» **Source material**
(** A stopped reconciliation resumes without loss or repetition. However many
    batches the first run was allowed and whenever its context was cancelled, if it
    stopped before the end then running again from its [Cursor] to the end leaves
    the database exactly as one uninterrupted run would, and the two runs'
    counts of principals and of deleted keys add up to that run's. *)
Theorem reconcile_resumes {St} `{HasDB St} fuel ctx1 ctx2 templateID proposed rw opts1 (w w1 : world St) res1 :
  w_sched w = [] -> db_wf (the_db (w_db w)) -> decodable (the_db (w_db w)) -> templateID <> "" ->
  (0 < BatchSize opts1)%Z -> After opts1 = None -> (forall n, ctx2 n = false) ->
  length (holders templateID (the_db (w_db w))) < fuel ->
  ReconcileRoleTemplate fuel ctx1 true templateID proposed rw opts1 w = (Ok res1, w1) -> Done res1 = false ->
  let opts2 := {| BatchSize := BatchSize opts1; MaxBatches := 0; After := Cursor res1 |} in
  let opts := {| BatchSize := BatchSize opts1; MaxBatches := 0; After := None |} in
  exists res2 w2 res w',
    ReconcileRoleTemplate fuel ctx2 true templateID proposed rw opts2 w1 = (Ok res2, w2) /\
    ReconcileRoleTemplate fuel ctx2 true templateID proposed rw opts w = (Ok res, w') /\
    Done res2 = true /\ Done res = true /\
    the_db (w_db w2) = the_db (w_db w') /\
    PrincipalsChecked res1 + PrincipalsChecked res2 = PrincipalsChecked res /\
    KeysSwept res1 + KeysSwept res2 = KeysSwept res.
Proof.
  intros Hq Hwf Hdec Hid Hbs Ha Hc Hf H1 Hnd opts2 opts.
  destruct (ReconcileRoleTemplate_quiet fuel ctx1 templateID proposed rw opts1 w)
    as (r1 & w1' & P & rest & Hrun & Hq1 & _ & HP & Hd1 & Hpc1 & Hks1 & Hdone & _);
    [done..|by rewrite Ha, remaining_start|].
  rewrite H1 in Hrun. injection Hrun as <- <-. rewrite Hnd in Hdone. rewrite Ha, remaining_start in HP.
  set (d := the_db (w_db w)) in *.
  assert (Hrem : forall a, remaining templateID a (the_db (w_db w1)) = remaining templateID a d) by (intros; by rewrite Hd1).
  assert (Hlr : length rest < fuel) by (rewrite HP, length_app in Hf; lia).
  destruct (ReconcileRoleTemplate_quiet fuel ctx2 templateID proposed rw opts2 w1)
    as (r2 & w2 & P2 & rest2 & Hrun2 & _ & _ & HP2 & Hd2 & Hpc2 & Hks2 & Hdone2 & Hun2);
    [done|rewrite Hd1; by apply sweep_of_wf|rewrite Hd1; by apply sweep_of_decodable|done|done| |].
  { simpl. by rewrite Hrem, Hdone. }
  destruct (ReconcileRoleTemplate_quiet fuel ctx2 templateID proposed rw opts w)
    as (r & w' & P3 & rest3 & Hrun3 & _ & _ & HP3 & Hd3 & Hpc3 & Hks3 & Hdone3 & Hun3);
    [done..|by rewrite remaining_start|].
  assert (Hu2 : Done r2 = true) by (by apply Hun2). assert (Hu3 : Done r = true) by (by apply Hun3).
  rewrite Hu2 in Hdone2. rewrite Hu3 in Hdone3. destruct Hdone2 as [-> _], Hdone3 as [-> _].
  simpl in HP2, HP3. rewrite Hrem, Hdone, app_nil_r in HP2. fold d in Hd3, Hks3, HP3.
  rewrite remaining_start, app_nil_r, HP in HP3. subst P2 P3.
  exists r2, w2, r, w'. split; [done|]. split; [done|]. split; [done|]. split; [done|].
  split; [by rewrite Hd2, Hd3, Hd1, sweep_of_app|]. split; [rewrite Hpc3, length_app; lia|].
  rewrite Hks1, Hks2, Hks3, Hd1. simpl. rewrite rows_count_del. unfold rows_count. f_equal.
  apply filter_ext. intros k. by rewrite stranded_app.
Qed.

(** ** The writer's guarantees *)

Definition same_templates (d d' : DB) : Prop := role_templates d' = role_templates d.

#[export] Instance same_templates_preorder : PreOrder same_templates.
Proof. split; [done|]. intros a b c E1 E2. unfold same_templates in *. congruence. Qed.

Section Writer.
Context {St : Type} `{HasDB St}.

(** The sweep writes api_keys alone. *)
Lemma reconcile_evolves R `{!PreOrder R} fuel ctx db templateID proposed rw opts :
  (forall l d, R d (set_keys l d)) ->
  evolves (over_db R) (ReconcileRoleTemplate (St := St) fuel ctx db templateID proposed rw opts).
Proof.
  intros HR.
  assert (Hbatch : forall bs after, evolves (over_db R) (reconcileOneBatch (St := St) templateID proposed rw bs after)).
  { intros bs after. unfold reconcileOneBatch, planBatch, sweepBatchKeys. evolve.
    apply evolves_exec; [apply _|]. intros d x d' [= _ <-]. apply HR. }
  assert (Hloop : forall r c, evolves (over_db R) (reconcile_loop (St := St) fuel ctx templateID proposed rw opts r c)).
  { induction fuel as [|fuel IH]; intros r c; simpl; [eauto with evolve|]. evolve. }
  unfold ReconcileRoleTemplate. evolve.
Qed.

Lemma GetRoleTemplate_evolves R `{!PreOrder R} id : evolves (over_db R) (GetRoleTemplate (St := St) id).
Proof. unfold GetRoleTemplate, select_row. evolve. Qed.

Lemma mutation_evolves R `{!PreOrder R} (f : DB -> result (nat * DB)) :
  (forall d n d', f d = Ok (n, d') -> R d d') -> evolves (over_db R) (execRoleTemplateMutation (St := St) f).
Proof. intros Hf. unfold execRoleTemplateMutation. evolve. by apply evolves_exec. Qed.

(** A statement that reports no row has changed none. *)
Definition zero_is_nothing (f : DB -> result (nat * DB)) : Prop := forall d d', f d = Ok (0, d') -> same_templates d d'.

Lemma rows_upd_none {A} (p : A -> bool) f l : rows_count p l = 0 -> rows_upd p f l = l.
Proof.
  unfold rows_count, rows_upd. induction l as [|x l IH]; simpl; [done|].
  destruct (p x); [done|]. intros E. by rewrite IH.
Qed.

Lemma update_zero template now : zero_is_nothing (updateRoleTemplateStmt template now).
Proof. intros d d' [= E <-]. unfold same_templates. simpl. by rewrite rows_upd_none. Qed.

Lemma delete_zero id : zero_is_nothing (deleteRoleTemplateStmt id).
Proof. intros d d' [= E <-]. unfold same_templates. simpl. by rewrite rows_del_none. Qed.

Lemma mutation_error (f : DB -> result (nat * DB)) (w w' : world St) e : zero_is_nothing f ->
  sched_respects (over_db same_templates) w ->
  execRoleTemplateMutation f w = (Err e, w') -> over_db same_templates (w_db w) (w_db w').
Proof.
  intros Hz Hs Hx.
  assert (Hseen : over_db same_templates (w_db w) (db_seen w)).
  { unfold db_seen. unfold sched_respects in Hs. destruct (w_sched w) as [|ev l]; [done|].
    apply Forall_cons in Hs as [He _]. destruct (w_intx w); [done|apply He]. }
  unfold execRoleTemplateMutation in Hx. apply bind_inv in Hx as [(n & w1 & H1 & H2)|(e' & H1 & _)].
  - apply exec_Ok in H1 as (d & Hf & _ & Hd). destruct n as [|n]; [|done]. simpl in H2. injection H2 as _ <-.
    rewrite Hd. unfold over_db in *. rewrite the_put. transitivity (the_db (db_seen w)); [done|by apply Hz].
  - apply wrapping_Err in H1 as (e0 & H1 & _). apply exec_inv in H1 as (_ & [(a & d & [=] & _)|(e1 & _ & ->)]). done.
Qed.

Lemma write_inv fuel ctx db rw id proposed opts (f : DB -> result (nat * DB)) (w w' : world St) r :
  zero_is_nothing f -> sched_respects (over_db same_templates) w ->
  write fuel ctx db rw id proposed opts (execRoleTemplateMutation f) w = (r, w') ->
  (exists tw, r = Ok (tw, None) /\ Mutated tw = true /\ Done (Reconciled tw) = true) \/
  (over_db same_templates (w_db w) (w_db w') /\
   ((exists e, r = Err e) \/ exists tw e, r = Ok (tw, Some e) /\ Mutated tw = false /\
      (Done (Reconciled tw) = false -> errors_Is e "store: role-template reconciliation did not finish; the template was not modified" = true))).
Proof.
  intros Hz Hs Hx. unfold write in Hx. destruct db; simpl in Hx; [|injection Hx as <- <-; right; split; [done|eauto]].
  apply bind_inv in Hx as [(t & w1 & H1 & Hx)|(e & H1 & ->)].
  2: { apply (GetRoleTemplate_evolves same_templates) in H1 as [H1 _]; [done|]. right. eauto. }
  destruct (GetRoleTemplate_evolves same_templates _ _ _ _ H1 Hs) as [He1 Hs1].
  destruct (rt_IsSystem t); [injection Hx as <- <-; right; eauto|].
  assert (Hrec := reconcile_evolves same_templates fuel ctx true id proposed rw opts (fun _ _ => eq_refl)).
  apply bind_inv in Hx as [(rec & w2 & H2 & Hx)|(e & H2 & ->)].
  2: { destruct (Hrec _ _ _ H2 Hs1) as [He2 _]. right. split; [by etrans|eauto]. }
  destruct (Hrec _ _ _ H2 Hs1) as [He2 Hs2].
  destruct (Done rec) eqn:Ed; simpl in Hx.
  - apply bind_try in Hx as (rm & w3 & H3 & Hx). destruct rm as [u|e]; injection Hx as <- <-.
    + left. by eexists.
    + right. apply mutation_error in H3; [|done|done]. split; [by do 2 (etrans; [done|])|]. right.
      eexists _, e. split; [done|]. split; [done|]. simpl. by rewrite Ed.
  - injection Hx as <- <-. right. split; [by etrans|]. right. by eexists _, _.
Qed.
End Writer.

(** C4: a template is not mutated unless its sweep finished. Under every schedule
    of faults, and of other sessions that leave the role-template table alone,
    [TemplateWriter.UpdateRoleTemplate] and [DeleteRoleTemplate] either report
    success, having completed the reconciliation, or leave every template as it
    was; an interrupted reconciliation is reported as
    [ErrReconciliationIncomplete] with what it did; and no schedule lets them
    touch a system template. *)
Theorem template_writer_guarded {St} `{HasDB St} fuel ctx db rw opts template id (w w' : world St) r :
  let update := TemplateWriter_UpdateRoleTemplate fuel ctx db rw (Some template) opts in
  let delete := TemplateWriter_DeleteRoleTemplate fuel ctx db rw id opts in
  sched_respects (over_db same_templates) w -> update w = (r, w') \/ delete w = (r, w') ->
  ((exists tw, r = Ok (tw, None) /\ Mutated tw = true /\ Done (Reconciled tw) = true) \/
   (role_templates (the_db (w_db w')) = role_templates (the_db (w_db w)) /\
    ((exists e, r = Err e) \/ exists tw e, r = Ok (tw, Some e) /\ Mutated tw = false /\
       (Done (Reconciled tw) = false ->
        errors_Is e "store: role-template reconciliation did not finish; the template was not modified" = true)))) /\
  evolves (over_db keeps_system) update /\ evolves (over_db keeps_system) delete.
Proof.
  intros update delete Hs Hx. split; [|split].
  - destruct Hx as [Hx|Hx].
    + apply (write_inv _ _ _ _ _ _ _ _ _ _ _ (update_zero template (w_now w)) Hs Hx).
    + apply (write_inv _ _ _ _ _ _ _ _ _ _ _ (delete_zero id) Hs Hx).
  - apply evolves_bind; [apply _|apply evolves_time_Now, _|]. intros now. unfold write. evolve.
    + apply GetRoleTemplate_evolves, _.
    + by apply reconcile_evolves; [apply _|].
    + apply mutation_evolves; [apply _|]. intros d n d'. apply update_keeps_system.
  - unfold delete, TemplateWriter_DeleteRoleTemplate, write. evolve.
    + apply GetRoleTemplate_evolves, _.
    + by apply reconcile_evolves; [apply _|].
    + apply mutation_evolves; [apply _|]. intros d n d'. apply delete_keeps_system.
Qed.

(** ** Witnesses *)

Definition ex_opts (max : nat) : ReconcileOptions := {| BatchSize := 1; MaxBatches := max; After := None |}.
Definition running : nat -> bool := fun _ => false.

(** Both members of o2 read. *)
Definition ex_db_two : DB :=
  set_members [ex_member "o1" "u1" (Some "readers"); ex_member "o2" "u1" (Some "readers"); ex_member "o2" "u2" (Some "readers")]
    ex_db_keys.

Lemma ex_db_two_wf : db_wf ex_db_two.
Proof.
  constructor; try (by apply (bool_decide_unpack _); vm_compute);
    simpl; intros x Hx; repeat (destruct Hx as [<- | Hx]; [reflexivity|]); destruct Hx.
Qed.

Lemma ex_db_two_decodable : decodable ex_db_two.
Proof.
  split; simpl; intros x Hx; repeat (destruct Hx as [<- | Hx]; [eexists; reflexivity|]); destruct Hx.
Qed.

Lemma reconcile_complete_witness :
  exists res w' imp,
    ReconcileRoleTemplate 4 running true "readers" [] ∅ (ex_opts 0) (quiet ex_db_two 0 0 0) = (Ok res, w') /\
    fst (PreviewRoleTemplateReconciliation true "readers" [] ∅ (quiet ex_db_two 0 0 0)) = Ok imp /\
    Done res = true /\
    Scanned imp = PrincipalsChecked res /\ Keys imp = KeysSwept res /\
    PrincipalsChecked res = length (holders "readers" (the_db (w_db (quiet ex_db_two 0 0 0)))) /\
    the_db (w_db w') = sweep_of [] ∅ (holders "readers" (the_db (w_db (quiet ex_db_two 0 0 0))))
                         (the_db (w_db (quiet ex_db_two 0 0 0))) /\
    covered [] ∅ (holders "readers" (the_db (w_db (quiet ex_db_two 0 0 0)))) (the_db (w_db w')).
Proof.
  apply (reconcile_complete 4 running "readers" [] ∅ (ex_opts 0) (quiet ex_db_two 0 0 0)).
  - reflexivity.
  - exact ex_db_two_wf.
  - exact ex_db_two_decodable.
  - discriminate.
  - reflexivity.
  - reflexivity.
  - split; reflexivity.
  - vm_compute. lia.
Defined.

» **Problem to work on**
After locating the line with "as (r & w' & P3" above, return that line and every later line through the one with "exists r2, w2, r, w'.", word for word and with nothing else.

» **Output below**
    as (r & w' & P3 & rest3 & Hrun3 & _ & _ & HP3 & Hd3 & Hpc3 & Hks3 & Hdone3 & Hun3);
    [done..|by rewrite remaining_start|].
  assert (Hu2 : Done r2 = true) by (by apply Hun2). assert (Hu3 : Done r = true) by (by apply Hun3).
  rewrite Hu2 in Hdone2. rewrite Hu3 in Hdone3. destruct Hdone2 as [-> _], Hdone3 as [-> _].
  simpl in HP2, HP3. rewrite Hrem, Hdone, app_nil_r in HP2. fold d in Hd3, Hks3, HP3.
  rewrite remaining_start, app_nil_r, HP in HP3. subst P2 P3.
  exists r2, w2, r, w'. split; [done|]. split; [done|]. split; [done|]. split; [done|].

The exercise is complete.